If you have ever dipped a piece of bread in a pot of spaghetti sauce, this recipe is for you. It is apparently the typical after school snack of children in Tuscany, and let me tell you, it beats milk and cookies by a mile. I have run across similar recipes, and have always been intrigued, but until now, have never made it. It almost seemed too delicious to have for supper, a guilty pleasure for an adult in the same way that having pancakes for dinner might be for a child. With the right tomatoes, it is a bright taste of summer in the middle of this drab winter, and it is exactly what we needed last week. I used tomatoes that I had canned last summer, and they were perfect. You could wait until summer to try pappa al pomodoro, or you could spend a few dollars extra and buy some San Marzano tomatoes, which I think would be almost as good as really good home-canned ones. Add some fresh basil and some fresh ground pecorino romano, and it really is seriously awesome.

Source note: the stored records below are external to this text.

(** * familyroots: the record store, the tree builder and the layout engine

    A shallow embedding of
      - [MemStorage]        (server/storage.ts),
      - [buildFamilyTree]   (client/src/lib/treeUtils.ts),
      - [layoutFamilyTree]  (client/src/lib/treeLayout.ts),
    followed by the properties the specification states about them.

    Modelling conventions.
      - A JavaScript [number] that holds an id, a level or a pixel
        coordinate is an integer here ([Z]): ids are counters (far below
        2^53, where a double stops counting), and every division in the
        layout code divides an even number by two
        ([layout_divisions_exact]).
      - A JavaScript [Map<number, V>] is a [gmap Z V].  [Map.values()]
        lists in insertion order, [map_to_list] in key order; the results
        below are proved for the loops as written and do not depend on the
        order of traversal.
      - The store methods are [async] but only ever await promises of the
        store itself, so a call runs to completion before the next one
        starts: a method is a function from a store to a result and a store.
      - Objects that are shared and mutated (the [FamilyTreePerson] objects
        of the builder, the [TreeNode] objects of the layout) live in an
        explicit heap and are named by references. *)

From stdpp Require Import gmap strings list fin_maps sorting pretty.
From Stdlib Require Import ZArith Lia.

Local Open Scope Z_scope.

(** ** shared/schema.ts *)

(** [InsertPerson]: a person without its id. *)
Record InsertPerson := mkInsertPerson {
  ip_name : string;
  ip_gender : option string;
  ip_birthDate : option string;
  ip_birthPlace : option string;
  ip_deathDate : option string;
  ip_notes : option string
}.

Record Person := mkPerson {
  person_id : Z;
  name : string;
  gender : option string;
  birthDate : option string;
  birthPlace : option string;
  deathDate : option string;
  notes : option string
}.

(** The object literal [{ ...insertPerson, id }]. *)
Definition spread_person (insertPerson : InsertPerson) (id : Z) : Person :=
  {| person_id := id;
     name := ip_name insertPerson;
     gender := ip_gender insertPerson;
     birthDate := ip_birthDate insertPerson;
     birthPlace := ip_birthPlace insertPerson;
     deathDate := ip_deathDate insertPerson;
     notes := ip_notes insertPerson |}.

(** [InsertRelationship]: the [type] column is [text], any string. *)
Record InsertRelationship := mkInsertRelationship {
  ir_type : string;
  ir_personId : Z;
  ir_relatedPersonId : Z
}.

Record Relationship := mkRelationship {
  rel_id : Z;
  rel_type : string;
  personId : Z;
  relatedPersonId : Z
}.

(** The object literal [{ ...insertRelationship, id }]. *)
Definition spread_relationship (insertRelationship : InsertRelationship) (id : Z)
  : Relationship :=
  {| rel_id := id;
     rel_type := ir_type insertRelationship;
     personId := ir_personId insertRelationship;
     relatedPersonId := ir_relatedPersonId insertRelationship |}.

#[global] Instance InsertPerson_eq_dec : EqDecision InsertPerson.
Proof. solve_decision. Defined.
#[global] Instance Person_eq_dec : EqDecision Person.
Proof. solve_decision. Defined.
#[global] Instance InsertRelationship_eq_dec : EqDecision InsertRelationship.
Proof. solve_decision. Defined.
#[global] Instance Relationship_eq_dec : EqDecision Relationship.
Proof. solve_decision. Defined.

Record FamilyTreeData := mkFamilyTreeData {
  data_persons : list Person;
  data_relationships : list Relationship
}.

(** ** server/storage.ts: MemStorage *)

Record MemStorage := mkMemStorage {
  persons : gmap Z Person;
  relationships : gmap Z Relationship;
  currentPersonId : Z;
  currentRelationshipId : Z
}.

(** [Array.from(map.values())]. *)
Definition values {V} (m : gmap Z V) : list V := (map_to_list m).*2.

Definition constructor : MemStorage :=
  {| persons := ∅; relationships := ∅;
     currentPersonId := 1; currentRelationshipId := 1 |}.

Definition getPerson (id : Z) (s : MemStorage) : option Person :=
  persons s !! id.

Definition getAllPersons (s : MemStorage) : list Person := values (persons s).

Definition createPerson (insertPerson : InsertPerson) (s : MemStorage)
  : Person * MemStorage :=
  let id := currentPersonId s in
  let person := spread_person insertPerson id in
  (person,
   {| persons := <[id := person]> (persons s);
      relationships := relationships s;
      currentPersonId := id + 1;
      currentRelationshipId := currentRelationshipId s |}).

Definition updatePerson (id : Z) (updatePerson : InsertPerson) (s : MemStorage)
  : option Person * MemStorage :=
  match persons s !! id with
  | None => (None, s)
  | Some existingPerson =>
      let updatedPerson := spread_person updatePerson id in
      (Some updatedPerson,
       {| persons := <[id := updatedPerson]> (persons s);
          relationships := relationships s;
          currentPersonId := currentPersonId s;
          currentRelationshipId := currentRelationshipId s |})
  end.

Definition getRelationship (id : Z) (s : MemStorage) : option Relationship :=
  relationships s !! id.

(** The filter predicate of [getRelationshipsByPerson] and [deletePerson]:
    [r.personId === id || r.relatedPersonId === id]. *)
Definition involves (id : Z) (r : Relationship) : Prop :=
  personId r = id ∨ relatedPersonId r = id.

#[global] Instance involves_dec id r : Decision (involves id r).
Proof. unfold involves. apply _. Defined.

Definition getRelationshipsByPerson (id : Z) (s : MemStorage) : list Relationship :=
  filter (involves id) (values (relationships s)).

Definition getReciprocalType (type : string) : string :=
  if decide (type = "parent") then "child"
  else if decide (type = "child") then "parent"
  else if decide (type = "spouse") then "spouse"
  else if decide (type = "sibling") then "sibling"
  else type.

(** One [if] of [createRelationship]: when the request has type [when],
    a relationship of type [recip] in the opposite direction is stored
    under the next id. *)
Definition add_reciprocal (when recip : string)
    (insertRelationship : InsertRelationship) (s : MemStorage) : MemStorage :=
  if decide (ir_type insertRelationship = when) then
    let reciprocal :=
      {| rel_id := currentRelationshipId s;
         rel_type := recip;
         personId := ir_relatedPersonId insertRelationship;
         relatedPersonId := ir_personId insertRelationship |} in
    {| persons := persons s;
       relationships := <[rel_id reciprocal := reciprocal]> (relationships s);
       currentPersonId := currentPersonId s;
       currentRelationshipId := currentRelationshipId s + 1 |}
  else s.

Pappa al Pomodoro (Tomato Bread Soup)
Adapted from Cooking with Italian Grandmothers by Jessica Theroux
1 medium loaf day old rustic Italian bread, crust removed and cut into cubes
2 pounds fresh tomatoes, or canned plum tomatoes
5 large garlic cloves, sliced very thin
1/4 cup extra virgin olive oil
1 1/2-2 cups chicken stock
1/4 cup fresh torn basil leaves
extra virgin olive oil for garnish
Put the tomatoes through a foodmill or in a blender to create a chunky puree. In a large saucepan, saute the garlic slices in the olive oil for a few minutes. When it is just about to turn golden, place the bread in the pot, and sprinkle about 1/2 cup of the chicken stock over the bread cubes. Stir to coat the bread in the garlic and oil. Add the pureed tomatoes, a large pinch of salt, and another cup of chicken stock. Stir every five minutes or so as the soup comes to a simmer, After 30 minutes, taste the pappa, add salt if necessary, and add more chicken stock if the consistency is not right. It should be a mush; not too liquidy. When ready to serve, add the basil, and serve in small bowls, sprinkled with pecorino romano cheese and drizzled with olive oil.